Canada’s first practicing female engineer, Elizabeth MacGill, advanced the field of Canadian aeronautics while leading a dedicated fight for gender equality.
Ausma Malik is the first hijab-wearing woman in public office in Canada. Her dedication to Toronto’s wellbeing is prominent in her championship of affordable housing and racial justice.
Anishinaabe Elder, Josephine Madamin, was a revolutionary leader in the fight to protect water rights for Indigenous peoples.
Lee Maracle revived Indigenous stories through her innovative writing. Working to “decolonize the feminine,” Maracle’s first book was among the first Indigenous-authored works published in Canada.
Hazel McCallion was appointed to both the Order of Canada and the Order of Ontario, recognizing her dedication to exemplary city infrastructure. Through her experience with the mayorship of Mississauga, McCallion helped turn the city into the 6th largest in Canada.
Tech entrepreneur and author, Saadia Muzaffar, is dedicated to empowering underrepresented communities to thrive in STEM.
With 9 career medals, Penny Oleksiak is Canada’s most decorated Canadian Olympian. She learned how to swim in her neighbour’s pool at the age of 9 and at 16, she won four medals at the Summer Olympics.
Jeanne Parkin is a proponent of public Canadian art. In 2006, the City of Toronto awarded Parkin with a Lifetime Achievement Award, celebrating her decades-long contributions to the visual arts scene of Toronto.
Bernice Redmon, appointed to the Victorian Order of Nurses in Canada, was a trailblazer in public health as the first Black Canadian nurse. Through her advocacy work, she paved the way for other Black women to work in Ontario hospitals.
As a medal-winning Olympian and a leading sports journalist, Fanny Rosenfeld’s multi-faceted career changed the landscape of women’s sports in Canada.
An unstoppable force, June Rowlands was the first woman to be Toronto’s Mayor, TTC Commissioner, and Chair of the Toronto Police Commission.
Rosemary Sadlier’s commitment to the recognition of Black History continues to shape the education around and commemoration of Black histories in Canada.
Jackie Shane was a transgender pioneer of 1960s soul music. Putting on emotionally compelling performances, Shane was an icon in the Toronto music scene for her commitment to authenticity in life and art.
Rosalie Silberman Abella was the first Jewish woman appointed to the Supreme Court of Canada. She founded the concept of “employment equity” and shaped the first decision made under the 1989 Charter of Rights and Freedoms.
Lillian H. Smith, the first children’s librarian in the British Empire, established guidelines for the inclusion and classification of children’s literature in Toronto libraries.

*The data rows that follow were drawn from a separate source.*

(** The root opens to an editable copy of the manifest's tree. *)
Lemma open_root root m s f : snapshot_forest m = Some s → shape f = shape s → carries holds_node root f →
  ∃ node, rows [] f = m ∧ edits node f ∧ ∀ pending, editable_open objects crypto root pending = (Ok node, pending).
Proof.
  intros Hsnap Hshape [(tn & Hn & He) Hb]. pose proof Hsnap as (tree & _ & Ht & Hs)%snapshot_forest_inv.
  pose proof (forest_at_wf _ tree _ [] s Ht (Forall_nil_2 _) Hs) as Hwfs.
  pose proof (forest_at_full _ tree _ [] s Ht (Forall_nil_2 _) Hs) as Hfulls.
  exists (from_tree_node tn (Some root)). split_and!.
  - rewrite (rows_of_shape f s) by done. by eapply forest_rows.
  - apply edits_read; [done..|by apply (wf_of_shape _ _ Hshape)|].
    by rewrite <- full_shape, Hshape, full_shape.
  - intros pending. by apply open_run, Hn.
Qed.

(** The whole run of a patch, before the upload. *)
Lemma patch_run root changes m s f s' :
  snapshot_forest m = Some s → shape f = shape s → carries holds_node root f →
  grouped m changes → snapshot_forest (patched m changes) = Some s' → Forall (decodable limits) (s' :: subdirs s') →
  wp (node ← editable_open objects crypto root;
      node ← apply_changes objects crypto ((λ path, (path, None)) <$> removals_of changes) node;
      node ← apply_changes objects crypto ((λ '(path, entry), (path, Some entry)) <$> replacements_of changes) node;
      persist_node crypto node) (λ r pending', seals [] pending' s' r) [].
Proof.
  intros Hsnap Hshape Hc Hgr Hsnap' Hdec.
  destruct (open_root root m s f Hsnap Hshape Hc) as (node & Hrows & Hed & Hopen).
  apply wp_bind. unfold wp at 1. rewrite Hopen. apply wp_bind.
  eapply wp_conseq; [by apply (delta_spec objects crypto m changes node f s')|].
  intros ? pending1 (node1 & -> & Hd). apply wp_bind. eapply wp_conseq; [exact Hd|].
  intros ? ? [-> (node' & f' & -> & (Hh & Hden & _) & Hf')].
  pose proof (decodable_tree f' s' Hf' Hdec) as [Hd1 Hd2]%Forall_cons.
  eapply wp_conseq; [by apply (persist_node_spec node' f' [] Hh (persist_spec f' _ Hden Hd2))|].
  intros [key|e] pending3 Hp; [|done]. destruct Hp as [Hext (f2 & Hf2 & Hc2)].
  split; [done|]. exists f2. split; [by rewrite Hf2|done].
Qed.

(** C9: Patching a root is publishing the changed manifest.  Take a root that carries the
    manifest [m] with every node listed and sealed under the epoch that writes (after a
    rotation a push publishes the whole manifest instead, and [patch_across_rotation] shows
    why), and a grouped delta after which the entries are again a directory tree whose names
    and payloads the decoder accepts.  Then the root the patch returns carries the manifest
    with the delta made: whatever nodes were left as they were, a peer that fetches it gets
    exactly those entries, and the root can be patched again under this epoch.  And such a
    patch fails only when the encoder, the envelope or the transport does: it never descends
    through a leaf, and the internal errors are unreachable. *)
Theorem patch_exact root changes m s f s' r objects' (fold : string → string) node_cap :
  snapshot_forest m = Some s → shape f = shape s → carries holds_node root f →
  grouped m changes → snapshot_forest (patched m changes) = Some s' → Forall (decodable limits) (s' :: subdirs s') →
  patch_tree objects crypto root changes = (r, objects') →
  match r with
  | Ok root' =>
      sized limits objects' →
      (∃ f', shape f' = shape s' ∧ carries (PatchNodes.holds_node objects' crypto) root' f') ∧
      (fits limits node_cap (patched m changes) s' → nodes_within objects' crypto limits node_cap →
       ∃ fetched, fetch_tree objects' crypto limits fold None root' unledgered_nodes = (Ok fetched, unledgered_nodes) ∧
         ft_manifest fetched = {| mf_key_epoch := epoch; mf_entries := patched m changes |})
  | Err e => environmental e ∨ e = TreeTransportFailed TransportFailed
  end.
Proof.
  intros Hsnap Hshape Hc Hgr Hsnap' Hdec. unfold patch_tree. cbn zeta.
  pose proof (patch_run root changes m s f s' Hsnap Hshape Hc Hgr Hsnap' Hdec) as Hrun. unfold wp in Hrun.
  destruct (mbind (M := PM) _ _ []) as [[key|e] pending]; destruct Hrun as [_ Hr].
  2:{ intros [= <- <-]. by left. }
  destruct (put_manifests pending objects) as [[[]|[]] objects2] eqn:Hput; intros [= <- <-]; [|by right].
  intros Hsize. destruct Hr as (f' & Hf' & Hc').
  assert (carries (PatchNodes.holds_node objects2 crypto) key f') as Hc2.
  { eapply carries_mono; [|exact Hc']. intros. by eapply ready_stored. }
  split; [by exists f'|]. intros Hfit Hcap.
  assert (carries (opens objects2 crypto limits) key f') as Hc3 by (eapply carries_mono; [|exact Hc2]; by intros ? ? []).
  eexists. split; [by eapply fetch_carried|done].
Qed.

End Persist.
(* ===== verification/PatchWitnesses.v ===== *)
(** * Patching a concrete tree

    The patch of the store of [TreeWitnesses]: a file is removed from a directory that
    stays, an implicit directory empties and disappears, and a file appears two
    directories deep.  The last example shows why the nodes must be sealed under the
    key that writes. *)

From S2P Require Import Prelude.
From S2P Require Import ManifestTypes.
From S2P Require Import MergeMatrix.
From S2P Require Import Ordered.
From S2P Require Import Materialize.
From S2P Require Import Paths.
From S2P Require Import Store.
From S2P Require Import DiskLemmas.
From S2P Require Import Tree.
From S2P Require Import TreeTransport.
From S2P Require Import TreePatch.
From S2P Require Import Forest.
From S2P Require Import FetchTheorems.
From S2P Require Import Decompose.
From S2P Require Import SubtreeHashes.
From S2P Require Import PublishLemmas.
From S2P Require Import TreeTheorems.
From S2P Require Import PatchTree.
From S2P Require Import PatchNodes.
From S2P Require Import PatchApply.
From S2P Require Import PatchTheorems.
From S2P Require Import TreeWitnesses.
Local Open Scope string_scope.
Open Scope Z_scope.

Definition w_delta : gmap WorkspacePath (option ManifestEntry) :=
  {[ "d/f" := None; "e/g" := None; "n/m/x" := Some (FileEntry 7 420 "cid_x" "b_x" 3) ]}.

Definition w_after : gmap WorkspacePath ManifestEntry :=
  {[ "d" := DirectoryEntry 493; "n/m/x" := FileEntry 7 420 "cid_x" "b_x" 3 ]}.

Definition w_after_snapshot : forest :=
  FDir "d" (Some 493) "" FNil
    (FDir "n" None "" (FDir "m" None "" (FLeaf "x" (FileEntry 7 420 "cid_x" "b_x" 3) FNil) FNil) FNil).

Lemma w_after_ok : patched (w_manifest "b_f") w_delta = w_after.
Proof. by vm_compute. Qed.

(** The two conditions of [grouped], evaluated. *)
Definition grouped_b (m : gmap WorkspacePath ManifestEntry) (changes : gmap WorkspacePath (option ManifestEntry)) : bool :=
  forallb (λ '(p, c),
    forallb (λ n, no_char slash n && nonempty n) (split slash p) &&
    match c with
    | Some _ => true
    | None =>
        forallb (λ '(q, _), negb (bool_decide (split slash p `prefix_of` split slash q)) || is_some (changes !! q))
          (map_to_list m)
    end) (map_to_list changes).

Lemma grouped_b_ok m changes : grouped_b m changes = true → grouped m changes.
Proof.
  unfold grouped_b. rewrite forallb_forall. intros Hb.
  assert (∀ p c, changes !! p = Some c → (p, c) ∈ map_to_list changes) as Hin by (intros; by apply elem_of_map_to_list).
  constructor.
  - intros p [c Hc]. apply Hin, list_elem_of_In, Hb, andb_true_iff in Hc as [Hp _].
    rewrite forallb_forall in Hp. apply Forall_forall. intros n Hn%list_elem_of_In.
    specialize (Hp n Hn). by apply andb_true_iff in Hp.
  - intros p q Hp [e He] Hpre. apply Hin, list_elem_of_In, Hb, andb_true_iff in Hp as [_ Hq].
    rewrite forallb_forall in Hq. apply elem_of_map_to_list, list_elem_of_In in He. specialize (Hq _ He). cbn in Hq.
    rewrite bool_decide_eq_true_2 in Hq by done. destruct (changes !! q); [by eexists|done].
Qed.

Lemma w_grouped : grouped (w_manifest "b_f") w_delta.
Proof. apply grouped_b_ok. by vm_compute. Qed.

Definition w_patch : Result ManifestKey TreeError * w_objects :=
  patch_tree (w_stored "b_f" ∅) w_crypto (w_root "b_f" ∅) w_delta.

Definition w_patched_root : ManifestKey := match w_patch.1 with Ok root => root | Err _ => "" end.

Lemma w_patch_run : patch_tree (w_stored "b_f" ∅) w_crypto (w_root "b_f" ∅) w_delta = (Ok w_patched_root, w_patch.2).
Proof.
  assert (is_ok w_patch.1 = true) as Hok by by vm_compute. fold w_patch. unfold w_patched_root.
  by destruct w_patch as [[root|error] objects].
Qed.

Lemma w_carried : ∃ f, shape f = shape (w_snapshot "b_f") ∧
  carries (holds_node (w_stored "b_f" ∅) w_crypto) (w_root "b_f" ∅) f.
Proof.
  destruct (w_delivered "b_f" ∅ (w_snapshot "b_f")) as (_ & f & Hf & Hc); [by vm_compute|by vm_compute|by left|by vm_compute|].
  exists f. split; [done|]. eapply carries_mono; [|exact Hc]. intros key node. apply opens_holds.
  intros e k He. unfold w_crypto, crypto_new in He. cbn in He. by apply lookup_singleton_Some in He as [<- _].
Qed.

Lemma w_after_decodable : Forall (decodable DecodeLimits_default) (w_after_snapshot :: subdirs w_after_snapshot).
Proof. repeat (apply Forall_cons; split); try apply Forall_nil; by vm_compute. Qed.

Lemma w_after_fits : fits DecodeLimits_default 100000 (patched (w_manifest "b_f") w_delta) w_after_snapshot.
Proof.
  rewrite w_after_ok. constructor.
  - apply map_Forall_to_list. vm_compute. by repeat constructor.
  - apply map_Forall_to_list. vm_compute. by repeat constructor.
  - by vm_compute.
  - by split; vm_compute.
  - apply Nat.ltb_lt. by vm_compute.
  - by split; vm_compute.
Qed.

(** The patched root is the root of the manifest after the delta. *)
Lemma patch_exact_witness :
  ∃ fetched, fetch_tree w_patch.2 w_crypto DecodeLimits_default id None w_patched_root unledgered_nodes
             = (Ok fetched, unledgered_nodes) ∧
    mf_entries (ft_manifest fetched) = w_after.
Proof.
  destruct w_carried as (f & Hf & Hc).
  destruct (patch_exact (w_stored "b_f" ∅) w_crypto w_held (w_root "b_f" ∅) w_delta (w_manifest "b_f") (w_snapshot "b_f")
              f w_after_snapshot (Ok w_patched_root) w_patch.2 id 100000) as (_ & Hfetch).
  - vm_compute. reflexivity.
  - exact Hf.
  - exact Hc.
  - exact w_grouped.
  - rewrite w_after_ok. vm_compute. reflexivity.
  - exact w_after_decodable.
  - exact w_patch_run.
  - apply w_sized; by vm_compute.
  - destruct (Hfetch w_after_fits) as (fetched & Hrun & Hm); [apply w_nodes_within; by vm_compute|].
    exists fetched. split; [exact Hrun|]. exact (eq_trans (f_equal mf_entries Hm) w_after_ok).
Defined.

(** ** After a rotation *)

(** The keyring once the workspace writes under epoch 4; epoch 3 can still be read. *)
Definition w_rotated : WorkspaceCrypto :=
  {| cr_write_epoch := 4; cr_keys := <[4 := "next key"]> (cr_keys w_crypto) |}.

(** A patch keeps the epoch a node lists and seals it under the writing key: the root it
    returns for a tree of the previous epoch is one no reader accepts. *)
Example patch_across_rotation :
  match patch_tree (w_stored "b_f" ∅) w_rotated (w_root "b_f" ∅) w_delta with
  | (Ok root, objects) =>
      (fetch_tree objects w_rotated DecodeLimits_default id None root unledgered_nodes).1
      = Err (TreeManifest KeyEpochMismatch)
  | _ => False
  end.
Proof. by vm_compute. Qed.
(* ===== verification/EngineProgress.v ===== *)
(** * Work is neither lost nor left without a wakeup

    Two facts of [run_due_work], for any pull and push the engine is given: a path noted as
    dirty stays noted until a push that was handed it settled it, and an engine that still
    has work when a cycle ends wakes by itself within a bounded time. *)

From S2P Require Import Prelude.
From S2P Require Import ManifestTypes.
From S2P Require Import FsGuard.
From S2P Require Import MergeMatrix.
From S2P Require Import Store.
From S2P Require Import StoreTheorems.
From S2P Require Import Ordered.
From S2P Require Import Apply.
From S2P Require Import Push.
From S2P Require Import Paths.
From S2P Require Import DiskLemmas.
From S2P Require Import StatWalk.
From S2P Require Import Engine.
From S2P Require Import EngineCycle.
From S2P Require Import EngineLemmas.
From S2P Require Import EngineTheorems.
From S2P Require Import EngineDue.
Local Open Scope string_scope.
Open Scope Z_scope.

#[local] Arguments set_degradation : simpl never.
#[local] Arguments bump_revision_if_changed : simpl never.
#[local] Arguments absorb_dirty : simpl never.

(** ** Postconditions of computations that return *)

Section Yields.
Context {S E : Type}.

Definition yields {A} (P : S → Prop) (m : M S E A) (Q : A → S → Prop) : Prop :=
  ∀ s a s', P s → m s = (Ok a, s') → Q a s'.

Lemma yields_bind {A B} P Q R (m : M S E A) (f : A → M S E B) :
  yields P m Q → (∀ a, yields (Q a) (f a) R) → yields P (m ≫= f) R.
Proof.
  intros Hm Hf s b s' Hs. rewrite bind_run. destruct (m s) as [[a|] s1] eqn:Em; [|done]. apply Hf. by eapply Hm.
Qed.

Lemma yields_ret {A} (a : A) (Q : A → S → Prop) : yields (Q a) (mret a) Q.
Proof. by intros s a' s' Hs [= <- <-]. Qed.

Lemma yields_throw {A} error P (Q : A → S → Prop) : yields P (throw error) Q.
Proof. by intros s a' s' Hs. Qed.

End Yields.

Section Progress.
Context {W Cap : Type} `{EnginePorts W Cap}.
Implicit Types e : ManifestEngine Cap.
Local Abbreviation CM := (M (Running W Cap) CycleError).

(** ** Dirty paths *)

(** The paths a push was handed and settled. *)
Definition push_settled (outcome : PushOutcome) (path : WorkspacePath) : Prop :=
  match outcome with
  | PushAdvanced _ _ skipped | PushNoChange skipped => path ∉ skipped
  | PushRefLost _ => False
  end.

(** What a push promises of a path it settled, as a fact of the store and the machine. *)
Class PushSettles (published : WorkspacePath → ManifestStore * W → Prop) : Prop := {
  push_settles cap batch deletions evidence st outcome st' path :
    port_push cap batch deletions evidence st = (Ok outcome, st') → path ∈ batch → push_settled outcome path →
    published path st';
  published_tables path store store' w : same_tables store' store → published path (store, w) → published path (store', w);
}.

Context (published : WorkspacePath → ManifestStore * W → Prop) `{!PushSettles published} (path : WorkspacePath).

Definition is_noted (e : ManifestEngine Cap) : Prop := path ∈ me_dirty e.

Lemma noted_same e e' : me_dirty e' = me_dirty e → is_noted e → is_noted e'.
Proof. unfold is_noted. by intros ->. Qed.

Lemma dirty_degraded d e : me_dirty (set_degradation d e) = me_dirty e.
Proof. unfold set_degradation. by destruct (negb _ && _). Qed.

Born with quadriplegia, Judith Snow was Canada’s first person to receive individualized care funding from the Government. Her activism enabled an additional 600+ people in Ontario to receive funding.
Min Sook Lee is an industry-recognized filmmaker who advocates for social justice at the intersection of art and social change through her films and professorship at OCAD University.
Emily Stowe was a founder of the Canadian Women’s Suffrage Association and the first female physician to publicly practice medicine in Ontario.
Kathleen Taylor breaks ground no matter what industry she stands in. An accomplished business leader, her career continues to break barriers and light the way for women at major corporate institutions.
Menaka Thakkar established Canada’s first professional Indian dance company in 1978. Thakkar blended different cultural dance styles to co-create a performance called “East Meets West” in which she bridged cultural divides.
Beatrice Worsley is recognized as Canada’s first female computer scientist. Her lifetime of research and work in the field were at the forefront of Canada’s burgeoning computer science sector.